[Stored dataset items]
= Beginning of Section =

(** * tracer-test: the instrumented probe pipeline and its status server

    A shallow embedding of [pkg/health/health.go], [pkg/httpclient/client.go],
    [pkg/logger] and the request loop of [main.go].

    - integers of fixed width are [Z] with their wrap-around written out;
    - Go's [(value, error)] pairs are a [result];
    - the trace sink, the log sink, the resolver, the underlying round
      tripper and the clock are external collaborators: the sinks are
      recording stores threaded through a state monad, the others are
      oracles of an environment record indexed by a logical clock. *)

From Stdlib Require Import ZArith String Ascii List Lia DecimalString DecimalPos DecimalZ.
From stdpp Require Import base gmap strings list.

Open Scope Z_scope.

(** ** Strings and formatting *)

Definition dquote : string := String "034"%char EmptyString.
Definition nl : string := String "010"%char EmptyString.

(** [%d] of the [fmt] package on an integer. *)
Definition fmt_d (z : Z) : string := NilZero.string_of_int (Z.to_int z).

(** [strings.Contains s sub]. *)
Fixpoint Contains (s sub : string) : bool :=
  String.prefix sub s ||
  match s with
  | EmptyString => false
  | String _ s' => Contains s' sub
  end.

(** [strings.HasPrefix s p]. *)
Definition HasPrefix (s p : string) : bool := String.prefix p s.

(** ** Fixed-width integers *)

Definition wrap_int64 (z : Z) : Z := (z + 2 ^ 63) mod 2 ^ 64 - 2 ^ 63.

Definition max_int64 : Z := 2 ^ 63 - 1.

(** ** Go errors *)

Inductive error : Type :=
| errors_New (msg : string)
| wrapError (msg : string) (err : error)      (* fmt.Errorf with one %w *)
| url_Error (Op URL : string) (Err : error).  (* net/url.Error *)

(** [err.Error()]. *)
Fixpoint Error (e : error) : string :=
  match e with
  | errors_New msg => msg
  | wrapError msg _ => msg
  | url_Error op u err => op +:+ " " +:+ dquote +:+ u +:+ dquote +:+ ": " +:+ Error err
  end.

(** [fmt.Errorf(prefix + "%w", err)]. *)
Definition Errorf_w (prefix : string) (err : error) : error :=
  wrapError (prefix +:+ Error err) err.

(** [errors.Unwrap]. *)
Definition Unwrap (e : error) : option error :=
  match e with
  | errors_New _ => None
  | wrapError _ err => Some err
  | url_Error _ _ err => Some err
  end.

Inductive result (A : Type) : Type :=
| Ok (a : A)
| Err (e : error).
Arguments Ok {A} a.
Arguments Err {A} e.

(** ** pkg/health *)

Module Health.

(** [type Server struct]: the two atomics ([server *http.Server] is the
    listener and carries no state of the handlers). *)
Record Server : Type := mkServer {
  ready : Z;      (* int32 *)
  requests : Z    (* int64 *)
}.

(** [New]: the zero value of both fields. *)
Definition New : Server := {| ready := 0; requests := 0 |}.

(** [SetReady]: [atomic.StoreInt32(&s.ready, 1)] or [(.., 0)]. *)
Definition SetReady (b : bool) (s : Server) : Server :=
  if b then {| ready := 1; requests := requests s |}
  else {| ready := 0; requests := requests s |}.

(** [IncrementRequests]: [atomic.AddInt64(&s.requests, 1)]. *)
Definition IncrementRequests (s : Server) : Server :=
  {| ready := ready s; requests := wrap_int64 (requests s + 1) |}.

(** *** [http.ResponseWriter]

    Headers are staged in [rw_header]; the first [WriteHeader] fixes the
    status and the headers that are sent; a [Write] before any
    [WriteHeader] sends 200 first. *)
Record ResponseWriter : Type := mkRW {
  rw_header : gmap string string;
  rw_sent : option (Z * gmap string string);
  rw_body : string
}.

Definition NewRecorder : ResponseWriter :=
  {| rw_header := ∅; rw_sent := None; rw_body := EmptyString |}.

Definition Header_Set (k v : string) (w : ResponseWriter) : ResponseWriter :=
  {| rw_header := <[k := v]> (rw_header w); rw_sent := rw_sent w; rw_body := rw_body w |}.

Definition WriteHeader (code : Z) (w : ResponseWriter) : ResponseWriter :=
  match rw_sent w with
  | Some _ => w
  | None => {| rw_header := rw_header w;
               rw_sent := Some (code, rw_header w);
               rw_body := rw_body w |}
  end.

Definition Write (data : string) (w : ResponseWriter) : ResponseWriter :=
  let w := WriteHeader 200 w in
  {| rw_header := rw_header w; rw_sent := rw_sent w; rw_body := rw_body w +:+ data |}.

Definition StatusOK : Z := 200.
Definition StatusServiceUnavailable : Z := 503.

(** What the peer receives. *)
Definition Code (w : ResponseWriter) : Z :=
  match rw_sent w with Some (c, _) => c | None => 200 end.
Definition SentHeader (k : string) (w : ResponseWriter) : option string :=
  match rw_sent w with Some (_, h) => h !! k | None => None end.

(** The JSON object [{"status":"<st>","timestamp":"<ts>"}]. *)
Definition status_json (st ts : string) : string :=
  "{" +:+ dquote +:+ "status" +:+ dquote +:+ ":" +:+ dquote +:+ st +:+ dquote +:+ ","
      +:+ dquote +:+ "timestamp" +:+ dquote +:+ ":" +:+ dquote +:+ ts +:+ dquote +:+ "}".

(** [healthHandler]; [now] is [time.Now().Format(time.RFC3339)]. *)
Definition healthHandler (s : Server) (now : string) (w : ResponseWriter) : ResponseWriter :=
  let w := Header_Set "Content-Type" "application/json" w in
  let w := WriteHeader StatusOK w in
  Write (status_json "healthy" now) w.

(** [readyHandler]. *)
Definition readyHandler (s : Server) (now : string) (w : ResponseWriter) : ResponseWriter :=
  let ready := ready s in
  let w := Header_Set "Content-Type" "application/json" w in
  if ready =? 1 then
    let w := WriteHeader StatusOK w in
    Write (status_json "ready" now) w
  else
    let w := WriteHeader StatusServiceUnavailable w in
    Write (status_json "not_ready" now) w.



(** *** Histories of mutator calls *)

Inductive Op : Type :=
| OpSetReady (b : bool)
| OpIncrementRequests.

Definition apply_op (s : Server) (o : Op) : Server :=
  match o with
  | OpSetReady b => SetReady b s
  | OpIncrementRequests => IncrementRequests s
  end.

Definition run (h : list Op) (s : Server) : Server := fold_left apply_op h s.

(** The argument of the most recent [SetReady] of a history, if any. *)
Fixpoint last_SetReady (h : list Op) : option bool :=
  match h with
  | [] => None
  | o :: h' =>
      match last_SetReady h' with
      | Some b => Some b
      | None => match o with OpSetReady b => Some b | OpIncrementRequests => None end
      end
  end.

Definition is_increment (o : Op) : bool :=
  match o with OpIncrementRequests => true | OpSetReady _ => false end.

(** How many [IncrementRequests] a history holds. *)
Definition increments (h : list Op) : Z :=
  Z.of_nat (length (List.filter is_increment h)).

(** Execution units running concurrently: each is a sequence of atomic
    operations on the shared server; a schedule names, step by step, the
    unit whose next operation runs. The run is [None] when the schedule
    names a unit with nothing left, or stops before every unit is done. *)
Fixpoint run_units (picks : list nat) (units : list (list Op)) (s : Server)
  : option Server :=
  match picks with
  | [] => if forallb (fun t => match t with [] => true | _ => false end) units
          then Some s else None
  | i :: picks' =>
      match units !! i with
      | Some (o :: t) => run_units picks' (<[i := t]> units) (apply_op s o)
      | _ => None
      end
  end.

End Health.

= End of Section =

EXERCISE PROMPT:
Check each line of the data above for the string "Fixpoint", then report how many lines have it, with no other words.

TASK RESULT:
4